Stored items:
--

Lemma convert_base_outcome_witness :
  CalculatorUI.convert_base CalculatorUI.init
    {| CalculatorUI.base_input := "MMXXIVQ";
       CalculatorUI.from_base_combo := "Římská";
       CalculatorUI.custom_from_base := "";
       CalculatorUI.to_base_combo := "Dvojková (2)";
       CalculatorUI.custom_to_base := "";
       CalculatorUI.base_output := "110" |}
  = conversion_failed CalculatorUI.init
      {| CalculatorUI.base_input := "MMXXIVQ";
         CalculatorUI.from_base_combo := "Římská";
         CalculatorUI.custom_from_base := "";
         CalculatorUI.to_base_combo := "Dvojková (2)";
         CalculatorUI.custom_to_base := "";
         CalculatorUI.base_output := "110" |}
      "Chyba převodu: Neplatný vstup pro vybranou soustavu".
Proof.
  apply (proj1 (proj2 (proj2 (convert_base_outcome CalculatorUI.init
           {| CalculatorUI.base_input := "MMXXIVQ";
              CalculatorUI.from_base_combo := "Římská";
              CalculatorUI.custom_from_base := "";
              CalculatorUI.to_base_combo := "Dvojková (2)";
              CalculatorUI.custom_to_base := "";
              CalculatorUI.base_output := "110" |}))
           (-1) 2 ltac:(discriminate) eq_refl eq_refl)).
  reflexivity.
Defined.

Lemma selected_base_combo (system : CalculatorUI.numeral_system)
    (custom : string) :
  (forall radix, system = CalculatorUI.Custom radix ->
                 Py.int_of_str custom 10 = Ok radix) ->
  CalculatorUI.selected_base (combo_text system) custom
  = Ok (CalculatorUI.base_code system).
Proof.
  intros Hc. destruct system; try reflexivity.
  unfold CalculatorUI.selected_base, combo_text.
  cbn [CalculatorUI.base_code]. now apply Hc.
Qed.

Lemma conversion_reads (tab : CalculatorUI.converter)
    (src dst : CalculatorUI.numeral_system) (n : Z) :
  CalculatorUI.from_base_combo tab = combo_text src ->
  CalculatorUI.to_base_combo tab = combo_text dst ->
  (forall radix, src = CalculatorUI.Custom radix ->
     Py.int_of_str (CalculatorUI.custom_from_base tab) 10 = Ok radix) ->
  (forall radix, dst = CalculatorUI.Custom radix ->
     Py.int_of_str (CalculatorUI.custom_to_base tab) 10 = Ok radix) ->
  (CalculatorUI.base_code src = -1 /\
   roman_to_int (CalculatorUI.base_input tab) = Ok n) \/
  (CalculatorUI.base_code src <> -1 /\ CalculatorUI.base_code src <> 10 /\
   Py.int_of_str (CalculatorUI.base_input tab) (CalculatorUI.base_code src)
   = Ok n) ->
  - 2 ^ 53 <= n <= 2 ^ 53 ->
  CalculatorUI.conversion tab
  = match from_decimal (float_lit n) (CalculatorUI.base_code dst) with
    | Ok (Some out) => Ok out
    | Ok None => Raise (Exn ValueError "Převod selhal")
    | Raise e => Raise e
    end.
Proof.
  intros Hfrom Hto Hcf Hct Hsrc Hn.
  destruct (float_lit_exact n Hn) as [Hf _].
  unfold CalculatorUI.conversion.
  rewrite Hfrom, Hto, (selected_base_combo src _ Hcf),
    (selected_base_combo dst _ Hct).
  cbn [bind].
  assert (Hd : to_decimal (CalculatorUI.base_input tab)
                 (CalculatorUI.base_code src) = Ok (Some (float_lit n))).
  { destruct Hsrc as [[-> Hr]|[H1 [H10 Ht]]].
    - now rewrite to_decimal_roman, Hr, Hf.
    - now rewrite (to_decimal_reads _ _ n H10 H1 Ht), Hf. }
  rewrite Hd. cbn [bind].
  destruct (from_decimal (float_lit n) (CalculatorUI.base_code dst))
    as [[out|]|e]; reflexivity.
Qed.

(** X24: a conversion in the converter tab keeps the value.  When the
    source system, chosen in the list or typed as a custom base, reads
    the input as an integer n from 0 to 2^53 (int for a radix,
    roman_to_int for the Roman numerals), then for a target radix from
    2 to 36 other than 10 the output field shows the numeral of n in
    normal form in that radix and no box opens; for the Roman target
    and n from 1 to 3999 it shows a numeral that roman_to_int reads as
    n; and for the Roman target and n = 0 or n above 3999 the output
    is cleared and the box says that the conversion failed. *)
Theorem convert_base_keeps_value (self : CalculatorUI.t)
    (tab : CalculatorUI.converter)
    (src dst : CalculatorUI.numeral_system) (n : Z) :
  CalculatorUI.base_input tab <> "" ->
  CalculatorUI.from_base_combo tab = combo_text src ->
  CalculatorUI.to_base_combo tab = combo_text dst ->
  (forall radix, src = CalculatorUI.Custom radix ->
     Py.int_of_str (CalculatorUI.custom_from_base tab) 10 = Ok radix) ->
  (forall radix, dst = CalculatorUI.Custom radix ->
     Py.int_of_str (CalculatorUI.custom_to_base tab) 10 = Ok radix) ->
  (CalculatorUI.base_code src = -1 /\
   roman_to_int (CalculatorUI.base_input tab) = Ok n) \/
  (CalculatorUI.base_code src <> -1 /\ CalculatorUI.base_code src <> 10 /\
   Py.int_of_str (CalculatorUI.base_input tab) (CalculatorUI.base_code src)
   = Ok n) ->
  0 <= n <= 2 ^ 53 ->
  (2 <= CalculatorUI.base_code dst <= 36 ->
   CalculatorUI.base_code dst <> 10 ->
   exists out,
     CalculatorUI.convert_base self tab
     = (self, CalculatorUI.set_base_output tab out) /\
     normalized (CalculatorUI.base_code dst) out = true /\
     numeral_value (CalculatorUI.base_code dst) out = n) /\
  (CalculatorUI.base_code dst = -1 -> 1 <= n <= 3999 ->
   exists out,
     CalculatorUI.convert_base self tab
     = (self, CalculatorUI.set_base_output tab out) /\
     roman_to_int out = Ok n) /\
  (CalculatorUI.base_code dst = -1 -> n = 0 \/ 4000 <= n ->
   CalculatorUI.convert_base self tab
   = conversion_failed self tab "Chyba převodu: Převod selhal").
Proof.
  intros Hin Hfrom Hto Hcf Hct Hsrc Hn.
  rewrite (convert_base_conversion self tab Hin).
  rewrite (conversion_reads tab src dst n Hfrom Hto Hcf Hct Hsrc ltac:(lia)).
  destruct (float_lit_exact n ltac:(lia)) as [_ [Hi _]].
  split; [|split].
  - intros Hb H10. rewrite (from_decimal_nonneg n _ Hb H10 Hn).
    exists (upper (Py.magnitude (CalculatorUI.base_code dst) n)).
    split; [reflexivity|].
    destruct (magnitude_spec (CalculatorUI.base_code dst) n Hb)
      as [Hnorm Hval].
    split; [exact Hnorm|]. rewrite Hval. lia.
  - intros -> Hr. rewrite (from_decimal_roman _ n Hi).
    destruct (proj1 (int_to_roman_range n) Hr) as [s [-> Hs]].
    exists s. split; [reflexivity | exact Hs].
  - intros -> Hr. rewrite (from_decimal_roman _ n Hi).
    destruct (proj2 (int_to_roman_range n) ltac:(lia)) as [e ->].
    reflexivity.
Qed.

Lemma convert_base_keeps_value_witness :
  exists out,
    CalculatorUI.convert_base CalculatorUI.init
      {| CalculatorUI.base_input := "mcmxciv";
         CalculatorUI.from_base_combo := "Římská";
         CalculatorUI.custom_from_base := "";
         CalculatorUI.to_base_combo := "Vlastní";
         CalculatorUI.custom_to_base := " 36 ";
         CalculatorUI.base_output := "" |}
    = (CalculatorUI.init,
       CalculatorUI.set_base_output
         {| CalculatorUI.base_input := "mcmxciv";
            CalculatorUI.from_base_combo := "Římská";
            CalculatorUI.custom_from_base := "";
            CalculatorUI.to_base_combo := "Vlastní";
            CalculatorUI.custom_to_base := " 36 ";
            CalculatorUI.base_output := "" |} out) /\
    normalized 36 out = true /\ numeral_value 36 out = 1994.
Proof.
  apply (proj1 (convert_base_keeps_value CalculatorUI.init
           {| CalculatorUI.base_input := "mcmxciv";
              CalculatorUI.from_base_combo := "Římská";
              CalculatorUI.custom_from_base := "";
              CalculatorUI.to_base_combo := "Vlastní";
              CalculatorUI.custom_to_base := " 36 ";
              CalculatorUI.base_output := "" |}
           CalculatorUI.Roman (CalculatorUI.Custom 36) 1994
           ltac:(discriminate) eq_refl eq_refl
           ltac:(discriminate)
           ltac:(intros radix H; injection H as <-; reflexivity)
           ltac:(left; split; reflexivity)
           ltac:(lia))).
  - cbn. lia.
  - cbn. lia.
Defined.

--

### Task description
Over all the entries, say how many lines hold the string "self". The reply is the number alone.

### Exercise result
8